In the snack aisle, on a shelf just across from the black bean chips and brown rice cakes is the popcorn. A handful of brands sit here, most are organic, a few can be microwaved.

One of these is shaking up the snack world: Quinn Popcorn. In a low-key brown box is something few if any of these other brands possess: A paper bag that is free of chemicals and compostable. Take it out of the box and the clear bag looks almost as if it’s made of wax paper.

The other trademark of the packaging is its light humor, from descriptions of different “shake styles” to advice: “You are smarter than your microwave … don’t trust the popcorn button … take a deep breath. You’ve got this.”

Hitting the big screen
This fall the co-founder of Quinn’s, Kristy Lewis, was recognized by Fortune Magazine as the most promising female entrepreneur in natural foods.

“That was a surprise,” said Lewis, who with her husband and high-school sweetheart Coulter, launched Quinn Popcorn during a maternity leave five years ago. Since then the duo have given birth to two more children, watched sales explode, from roughly 50,000 units to more than 1 million, moved the company to Boulder from Boston and watched annual revenue soar.

Leery of disclosing actual revenue, Kristy Lewis says only that the company has yet to hit $5 million in annual sales.

Its distribution network has also mushroomed, going beyond such natural grocers as Sprouts and Whole Foods to such places as Target and Safeway.

Kristy Lewis, according to those who know her well, has always wanted to do something around food. After she turned 30, while working for a gaming company as a project manager, she started investigating how to make microwave popcorn cleaner.

Organic popcorn had been around for years by then, but the packaging soured the whole experience. Why eat organic popcorn if the chemicals in the paper coated the kernels?

She and Coulter, an engineer, would spend a year experimenting with bag designs and sourcing, sketching, researching paper, sewing, and then doing more research.

In August of 2011, they launched on Kickstarter, raising about $30,000 and making contact with 755 people who believed in what they were doing.

“It was important confirmation to us that we were on to something,” Lewis said.

Grocer as fan, banker
Something else important occurred during that same period. She was on the phone every day calling Boston-area Whole Foods stores, and hounding the grocer’s “local foragers,” people charged with finding the regional, artisanal products the store is known for carrying.

With Quinn the baby in a stroller and her pitch cards in hand, Lewis dialed nonstop. (Now she would rather make a bed than a phone call, she says.)

Finally, in 2011, Lewis won a $30,000 purchase order from the iconic natural foods grocer. But Quinn Popcorn had no product yet. Whole Foods stepped in with a $25,000 producer loan.

To formally launch, they were able to raise $150,000 from family and friends, and subsequently were able to raise nearly $1 million from outside investors.

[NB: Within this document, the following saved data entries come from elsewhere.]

(** Seats 1 and 2 active, seat 3 inactive (stored out of order), and the
    paid booking on seat 1. *)
Definition db_view : DB :=
  mkDB [busA] [1; 2] [3; 4] []
    [mkSeat busA 2 true; mkSeat busA 3 false; mkSeat busA 1 true]
    [paid_booking_seat1].



(** The text form of booking id 100 (0x64), as Hubtel echoes it back in
    [clientReference]. *)
Definition ref100 : string := "00000000-0000-0000-0000-000000000064".

Definition booking100 (st : Status) : Booking :=
  mkBooking 100 "Ama Mensah" "100" "ama@example.com" "0241234567" "Kofi"
    "0201234567" 1 3 busA seat5 None 8000 st None None 0 0.

(** Seat 5 re-booked (booking 101, pending) after booking 100 on it was
    cancelled. *)
Definition db_rebooked : DB :=
  mkDB [busA] [1; 2] [3; 4] [] [mkSeat busA seat5 true]
    [booking100 Cancelled;
     mkBooking 101 "Yaw Boateng" "200" "yaw@example.com" "0271234567" "Esi"
       "0501234567" 2 3 busA seat5 None 8000 Pending None None 1 1].

(** Booking 100 in status [st], alone on the bus. *)
Definition db_single (st : Status) : DB :=
  mkDB [busA] [1; 2] [3; 4] [] [mkSeat busA seat5 true] [booking100 st].

(** A Hubtel callback reporting booking 100 as paid. *)
Definition paid_payload : payload :=
  [("clientReference", JStr ref100); ("status", JStr "Paid");
   ("transactionId", JStr "TX9"); ("receiptUrl", JStr "https://r.example/1")]%string.

Definition sms_env0 : SmsEnv :=
  mkSmsEnv (fun _ => "Main Campus"%string) (fun _ => "Kumasi"%string) (fun _ => "ATT-01"%string).

(** ** [uuid_out] byte by byte *)

(** The characters [uuid_text] prints for byte [j] of the value: its two
    hex digits, then a hyphen after bytes 3, 5, 7 and 9. *)
Definition byte_chars (v : Z) (j : nat) : list ascii :=
  [hex_char ((v / 16 ^ (31 - Z.of_nat (2 * j))) mod 16);
   hex_char ((v / 16 ^ (31 - Z.of_nat (2 * j + 1))) mod 16)] ++
  (if existsb (Nat.eqb (2 * j + 1)) [7; 11; 15; 19]%nat then ["-"%char] else []).

(** ** Checkout creation (first half of hubtel-create-payment/index.ts) *)

(** [btoa] on a string of code units below 256. *)
Definition b64_char (n : Z) : ascii :=
  if n <? 26 then ascii_of_nat (65 + Z.to_nat n)
  else if n <? 52 then ascii_of_nat (97 + Z.to_nat (n - 26))
  else if n <? 62 then ascii_of_nat (48 + Z.to_nat (n - 52))
  else if n =? 62 then "+"%char else "/"%char.

Definition code (c : ascii) : Z := Z.of_nat (nat_of_ascii c).

Fixpoint btoa_list (cs : list ascii) : list ascii :=
  match cs with
  | a :: b :: c :: r =>
      let n := code a * 65536 + code b * 256 + code c in
      b64_char (n / 262144) :: b64_char ((n / 4096) mod 64) ::
      b64_char ((n / 64) mod 64) :: b64_char (n mod 64) :: btoa_list r
  | [a; b] =>
      let n := code a * 65536 + code b * 256 in
      [b64_char (n / 262144); b64_char ((n / 4096) mod 64);
       b64_char ((n / 64) mod 64); "="%char]
  | [a] =>
      let n := code a * 65536 in
      [b64_char (n / 262144); b64_char ((n / 4096) mod 64); "="%char; "="%char]
  | [] => []
  end.

Definition btoa (s : string) : string :=
  string_of_list_ascii (btoa_list (list_ascii_of_string s)).

(** [Deno.env.get(...) ?? ""] for the three Hubtel variables. *)
Record HubtelCreds : Type := mkHubtelCreds {
  HUBTEL_CLIENT_ID : string;
  HUBTEL_CLIENT_SECRET : string;
  HUBTEL_MERCHANT_NUMBER : string
}.

(** JavaScript's [ToNumber] on the JSON values of the model ([None] is
    NaN); on strings it is the argument [str_num]. *)
Definition to_number (str_num : string -> option Z) (v : jsval) : option Z :=
  match v with
  | None => None
  | Some JNull => Some 0
  | Some (JBool b) => Some (if b then 1 else 0)
  | Some (JNum z) => Some z
  | Some (JStr s) => str_num s
  end.

(** The body of the POST to [items/initiate]; an [undefined] member is
    [None] (JSON.stringify drops it). *)
Record CheckoutRequest : Type := mkCheckoutRequest {
  cr_authorization : string;
  totalAmount : json;
  description : string;
  callbackUrl : string;
  returnUrl : string;
  cancellationUrl : string;
  clientReference : jsval;
  merchantAccountNumber : string;
  customerName : jsval;
  customerEmail : jsval;
  customerMsisdn : jsval
}.

(** What the handler reads from Hubtel's answer: [res.ok], and
    [data?.responseCode], [data?.ResponseCode], [data?.data?.checkoutUrl],
    [data?.Data?.CheckoutUrl] of the parsed body ([{}] when it is not
    JSON). *)
Record HubtelReply : Type := mkHubtelReply {
  hr_ok : bool;
  hr_responseCode : jsval;
  hr_ResponseCode : jsval;
  hr_data_checkoutUrl : jsval;
  hr_Data_CheckoutUrl : jsval
}.

Inductive InitFault : Type :=
| InitMissingCredentials
| InitFailed
| InitException.

Inductive InitResponse : Type :=
| InitPreflight
| InitBadRequest
| InitError (e : InitFault)
| InitUrl (u : json).

Definition init_code (r : InitResponse) : Z :=
  match r with
  | InitPreflight | InitUrl _ => 200
  | InitBadRequest => 400
  | InitError _ => 500
  end.

Definition hubtel_callback_url : string :=
  "https://llrumtjljzzhvqfxowpb.functions.supabase.co/hubtel-webhook".

(** What [const { bookingId, amount, ... } = await req.json()] reads from:
    the object; [{}]-like for another JSON value; [None] when it throws
    ([null], or a body that is not JSON). *)
Definition init_fields (b : ParsedBody) : option payload :=
  match b with
  | PObject p => Some p
  | PPrimitive => Some []
  | PNull | PInvalid => None
  end.

(** [Deno.serve] of the checkout creation: the response and the requests
    sent to Hubtel. [origin] is the request's [origin] header; [fetch]
    answers a request, [None] when it throws. The body is read with
    [await req.json()] outside any local [try], so a body that is not
    JSON ends in the outer [catch]; destructuring [null] throws too. *)
Definition create_payment (is_options : bool) (body : ParsedBody)
  (creds : HubtelCreds) (origin : option string)
  (str_num : string -> option Z) (fetch : CheckoutRequest -> option HubtelReply)
  : InitResponse * list CheckoutRequest :=
  if is_options then (InitPreflight, []) else
  match init_fields body with
  | None => (InitError InitException, [])
  | Some p =>
    let bookingId := get p "bookingId" in
    let amount := get p "amount" in
    let amount_le0 := match to_number str_num amount with
                      | Some z => z <=? 0
                      | None => false
                      end in
    if negb (truthy bookingId) || negb (truthy amount) || amount_le0
    then (InitBadRequest, [])
    else if String.eqb (HUBTEL_CLIENT_ID creds) EmptyString ||
            String.eqb (HUBTEL_CLIENT_SECRET creds) EmptyString ||
            String.eqb (HUBTEL_MERCHANT_NUMBER creds) EmptyString
    then (InitError InitMissingCredentials, [])
    else
      let o := match origin with
               | Some s => if String.eqb s EmptyString
                           then "https://att-transport.local"%string else s
               | None => "https://att-transport.local"%string
               end in
      let auth := ("Basic " ++ btoa (HUBTEL_CLIENT_ID creds ++ ":" ++
                                     HUBTEL_CLIENT_SECRET creds))%string in
      let req := mkCheckoutRequest auth
        (match to_number str_num amount with Some z => JNum z | None => JNull end)
        "ATT Transport Ticket" hubtel_callback_url (o ++ "/") (o ++ "/")
        bookingId (HUBTEL_MERCHANT_NUMBER creds)
        (get p "fullName") (get p "email") (get p "phone") in
      match fetch req with
      | None => (InitError InitException, [req])
      | Some rep =>
          let responseCode := js_or (hr_responseCode rep) (hr_ResponseCode rep) in
          let checkoutUrl := js_or (hr_data_checkoutUrl rep) (hr_Data_CheckoutUrl rep) in
          let code_ok := match responseCode with
                         | Some (JStr c) => String.eqb c "0000"
                         | _ => false
                         end in
          if negb (hr_ok rep) || negb code_ok || negb (truthy checkoutUrl)
          then (InitError InitFailed, [req])
          else match checkoutUrl with
               | Some u => (InitUrl u, [req])
               | None => (InitError InitFailed, [req])
               end
      end
  end.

Still there was so much to learn and not that many people in Boston to learn from. Lewis had often visited her twin sister in Boulder, and knew of the community’s obsession with food — natural, organic, clean, minimally processed. She also came to understand that the region had a whole cadre of young food entrepreneurs whose mission was similar to Quinn’s.

On a visit to the Boulder Farmers Market on a Saturday morning, Lewis discovered Justin Gold, selling his wildly successful Justin’s Nut Butter.

Gold says he doesn’t recall that initial meeting. “I’ve met tens of thousands of people at farmer’s markets,” he said. But he does remember the subsequent email from Lewis. And the follow-up email, and all the emails that followed. And he answered them.

So as Kristy and Coulter, both 35, watched their tiny popcorn brand explode, they decided to move the company closer to people who were on a similar path.

Today they operate with a lean staff of five full-time and four part-time staffers (including them), in a sparse warehouse about two miles from that Pearl Street Whole Foods.

On any given day, there is a baby and a dog and a white board and some kind of snack sampling going on. They now offer pre-popped popcorn in several different flavors, including Kale and Rosemary.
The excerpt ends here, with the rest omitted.